# UHH edit: WHAT IS A PUMPKIN



## Dinosaurz (Oct 31, 2015)

IS IT JUST ME OR IS THE WHOLE FORUM BECOMING THE WOODS

EDIT:
WHAT THE HELL. im so scared


----------



## LambdaDelta (Oct 31, 2015)

*the whole forum is now the woods*

this means a funposting party everywhere, right?


----------



## You got mail! (Oct 31, 2015)

I see it like the woods too


----------



## Sleepi (Oct 31, 2015)

same here. lmao i thought tbt broke


----------



## roseflower (Oct 31, 2015)

Yeah, I thought it was a glitch c;


----------



## Dinosaurz (Oct 31, 2015)

im PUMPED AND SCARED HELP


----------



## Zandy (Oct 31, 2015)

I love the subdued greys <3.


----------



## SharJoY (Oct 31, 2015)

Zandy said:


> I love the subdued greys <3.




Me too, much easier on my ole eyes


----------



## roseflower (Oct 31, 2015)

Zandy said:


> I love the subdued greys <3.



It?s so much easier on the eyes, than the white background c:


----------



## Dinosaurz (Oct 31, 2015)

And a candy restock ohh


----------



## roseflower (Oct 31, 2015)

Slammint said:


> And a candy restock ohh



Yeah yellow is still there c:


----------



## LambdaDelta (Oct 31, 2015)

finally the paradise expands to everywhere

finally the staff have accepted my request for the woods theme to be the new default


----------



## Vizionari (Oct 31, 2015)

I got shocked when I refreshed the page xD


----------



## Shimmer (Oct 31, 2015)

Spooky scary skeletons

I wonder who has all gotten cursed thus far


----------



## LambdaDelta (Oct 31, 2015)

I wonder if anyone will be cursed or if its something else

gonna laugh if this year's event is to reverse the wood's spreading


----------



## jiny (Oct 31, 2015)

omg yay they did what i said


----------



## jiny (Oct 31, 2015)

yas i said that in the stickied thread in the actual woods. they paid attention


----------



## Cadbberry (Oct 31, 2015)

They should leave this is a possible theme to choose from, it really is easy on the eyes


----------



## Paperboy012305 (Oct 31, 2015)

I noticed too. Ugh, why can't it become a style that you can choose *any day?*


----------



## Paperboy012305 (Oct 31, 2015)

Shimmer said:


> Spooky scary skeletons
> 
> I wonder who has all gotten cursed thus far


How do you get cursed anyway? And what does it do to you?


----------



## LambdaDelta (Oct 31, 2015)

Paperboy012305 said:


> How do you get cursed anyway? And what does it do to you?
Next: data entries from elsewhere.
Lemma order2_spec g alt : ok g -> key_room alt 1024 -> value_of t whole = None ->
  exists g' alt', gvcst_order2 blk_size t_qread clue_valid base_diff g K alt =
      Ok (g', alt', match from_key t whole with [] => false | x :: _ => k_prev K <=? Z.of_nat (lcp (g_key x) t) end) /\ ok g' /\
    match from_key t whole with [] => alt' = alt | x :: _ => buffer_is alt' (subscript_key (g_key x) (lcp (g_key x) t)) end.
Proof.
  intros Hg [Ha1 Ha2] Hv. destruct (search_place g alt Hg (conj Ha1 Ha2)) as (g1 & p & E & Hst). destruct key_len as (He & Ht & Hl).
  pose proof Hst as (_ & _ & _ & Hpl & _). destruct (place_split t p Ht Hpl) as [Hw Hs]. pose proof whole_leaf as HsW. rewrite Hw in HsW, Hv.
  rewrite (value_split t _ _ Hs (leaf_suffix _ _ HsW)) in Hv. destruct (split_from t _ _ Hs) as [_ Hfrom]. rewrite <- Hw in Hfrom.
  unfold gvcst_order2. rewrite E. cbn [mbind res_bind].
  destruct (next_spec g1 p alt Hst) as [[En ->]|(g' & b & m & l & x & r & R & -> & Hok & Hb & En & [Hs1 Hs2])]; rewrite En in *; cbn [mbind res_bind].
  - exists g1, alt. rewrite Hfrom. split; [done|]. split; [|done]. by apply (state_ok g1 t p).
  - rewrite Hfrom. cbn [buffaddr bh_stat]. case_decide as Hxt; [done|]. pose proof Hb as (_ & Hat & [Hlf _]).
    apply Forall_app in Hlf as [_ [[Hgx Hgxl] _]%Forall_cons].
    assert (Htx : gvlt t (g_key x)).
    { destruct (gvlt_cases t (g_key x)) as [H|[H|H]]; [done|by rewrite H in Hxt|]. destruct Hs2. split; [|done]. by apply gkey_not_nil. }
    pose proof (above_room (g_key x) Hgx Htx) as Hi. pose proof (lcp_le_r (g_key x) t) as Hi2. destruct HK as (_ & [sl Eb] & _).
    change (sr_offset (curr_rec (status_at t l (x :: r)))) with (pos_after l).
    change (sr_match (curr_rec (status_at t l (x :: r)))) with (Z.of_nat (lcp (g_key x) t)). set (i := lcp (g_key x) t) in *.
    rewrite (rd_list_0 (k_base K) i (take i t)); [|rewrite Eb, length_app; lia|rewrite Eb; apply take_app_le; lia]. cbn [mbind res_bind].
    rewrite wr_list_spec by (unfold zlen in *; rewrite ?length_take; lia). cbn [res_of mbind res_bind]. rewrite take_0. cbn [app].
    destruct (blk_at_recs _ _ _ _ Hat) as (Har & _). pose proof (at_split _ _ Har l (x :: r) eq_refl) as Hax.
    destruct (recs_at_hdr _ _ _ _ _ Hax) as [-> ->]. cbn [mbind res_bind]. set (d := take i t ++ _).
    assert (Ld : length d = length (k_base alt)).
    { subst d. unfold zlen in *. rewrite length_app, length_drop, !length_take. lia. }
    assert (Hc : (lcp (last_key [] l) (g_key x) <= i)%nat).
    { subst i. apply curr_match; [apply last_before; [by apply gkey_not_nil|done]| |by apply not_before].
      destruct Hb as (_ & _ & [Hlf Hls]). apply (sorted_next l x r); [by apply Forall_app in Hlf as [? _]|done|done]. }
    destruct (copy_subscript_spec (length m) m (drop i (g_key x)) d i (pos_after l + SIZEOF_rec_hdr + Z.of_nat i - Z.of_nat (lcp (last_key [] l) (g_key x)))
      (pos_after l + rec_size (last_key [] l) x) (k_top alt - 1) _ (null_at (g_key x) i Hgx Hi)) as (s2 & -> & Hl2).
    + intros j y Hy. rewrite lookup_drop in Hy. pose proof (record_reads m _ l x r i Har eq_refl Hc (i + j)%nat y ltac:(lia) Hy) as Hrd.
      rewrite <- Hrd. f_equal. lia.
    + destruct (recs_at_suffix _ _ _ _ _ Hax) as (_ & Hm & _). pose proof (pos_after_ge l). unfold SIZEOF_rec_hdr, SIZEOF_blk_hdr, zlen in *. rewrite length_drop. lia.
    + unfold rec_size, rec_body, suffix. rewrite zlen_app. unfold zlen. rewrite !length_drop. lia.
    + lia.
    + rewrite Ld. unfold zlen in *. lia.
    + cbn [mbind res_bind]. eexists g', _. split; [done|]. split; [done|]. unfold buffer_is, subscript_key. cbn [k_end k_base].
      assert (Td : take i d = take i (g_key x)).
      { subst d. rewrite take_app_le by (rewrite length_take; lia). rewrite take_take, Nat.min_id. symmetry. by apply lcp_take. }
      rewrite Td in *. split; [unfold zlen; rewrite length_app, length_take; lia|]. exists s2. by rewrite <- app_assoc.
Qed.
(** *** $ZPREVIOUS *)

(** The key [y] has a subscript at the level of the last one of the target,
    which starts at [from], and the same ones before. *)
Definition same_parent (from : Z) (y : list Z) : bool := (from <=? Z.of_nat (lcp y t)) && (from <? zlen y - 1).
it deletes everything you own


----------



## Paperboy012305 (Oct 31, 2015)

LambdaDelta said:


> it deletes everything you own


Tell me your joking. (Don't you dare lie!)


----------



## LambdaDelta (Oct 31, 2015)

Paperboy012305 said:


> Tell me your joking. (Don't you dare lie!)



wanna find out?


----------



## Dinosaurz (Oct 31, 2015)

thanks senpai mods for not locking my thread it is loved


----------



## Paperboy012305 (Oct 31, 2015)

LambdaDelta said:


> wanna find out?


Does it look like I wanna?


----------



## Dinosaurz (Oct 31, 2015)

WHAT THE **** IS THAT PUMPKIN THING


----------



## LambdaDelta (Oct 31, 2015)

Paperboy012305 said:


> Does it look like I wanna?



you say no but your avi says yes


----------



## Ichigo. (Oct 31, 2015)

jfc that scared the hell out of me.


----------



## Dinosaurz (Oct 31, 2015)

I JUST SHAT MYSELF

- - - Post Merge - - -

NOT EVEN KIDDING I JUMPED


----------



## Justin (Oct 31, 2015)

what is a pumpkin?


----------



## Dinosaurz (Oct 31, 2015)

Justin said:


> what is a pumpkin?



ughhh i aM SO DONE


----------



## LambdaDelta (Oct 31, 2015)

so I take it the staff are messing with the banner again like they did on Easter?


----------



## Dinosaurz (Oct 31, 2015)

LambdaDelta said:


> so I take it the staff are messing with the banner again like they did on Easter?



listen to the 'music'


----------



## LambdaDelta (Oct 31, 2015)

Slammint said:


> listen to the 'music'



music won't play for me


----------



## Dinosaurz (Oct 31, 2015)

i am alone, with all the lights off. AND THESE GUYS ARNT HELPING

- - - Post Merge - - -



LambdaDelta said:


> music won't play for me



Well you need to, to understand xD


----------



## RiceBunny (Oct 31, 2015)

You know, I actually quite enjoyed listening to what a pumpkin is. The slow/deep/creepy voice made it so relaxing and easy to listen to. ^.^


----------



## Dinosaurz (Oct 31, 2015)

RiceBunny said:


> You know, I actually quite enjoyed listening to what a pumpkin is. The slow/deep/creepy voice made it so relaxing and easy to listen to. ^.^



ur wierd, it scared me like so much


----------



## RiceBunny (Oct 31, 2015)

It's ok! Don't be afraid. This dog will protect you.


----------



## jiny (Oct 31, 2015)

Slammint said:


> I JUST SHAT MYSELF
> 
> - - - Post Merge - - -
> 
> NOT EVEN KIDDING I JUMPED




wait what happened??? i wasn't here during the time it says on the forum


----------



## Dinosaurz (Oct 31, 2015)

Sugarella said:


> wait what happened??? i wasn't here during the time it says on the forum



There was this wierd audio thing that scared the crap out of me
It's like
"What is a pumpkin, then can be large or small, long or short" wierd ass thing. I ranted at Murray cause everything is murrays fault now


----------



## jiny (Oct 31, 2015)

Slammint said:


> There was this wierd audio thing that scared the crap out of me
> It's like
> "What is a pumpkin, then can be large or small, long or short" wierd ass thing. I ranted at Murray cause everything is murrays fault now



that must have been creepy af


----------



## Thunder (Oct 31, 2015)

sure beats the seizure-inducing jack gifs that were in the banner a few years back *shivers*



RiceBunny said:


> It's ok! Don't be afraid. This dog will protect you.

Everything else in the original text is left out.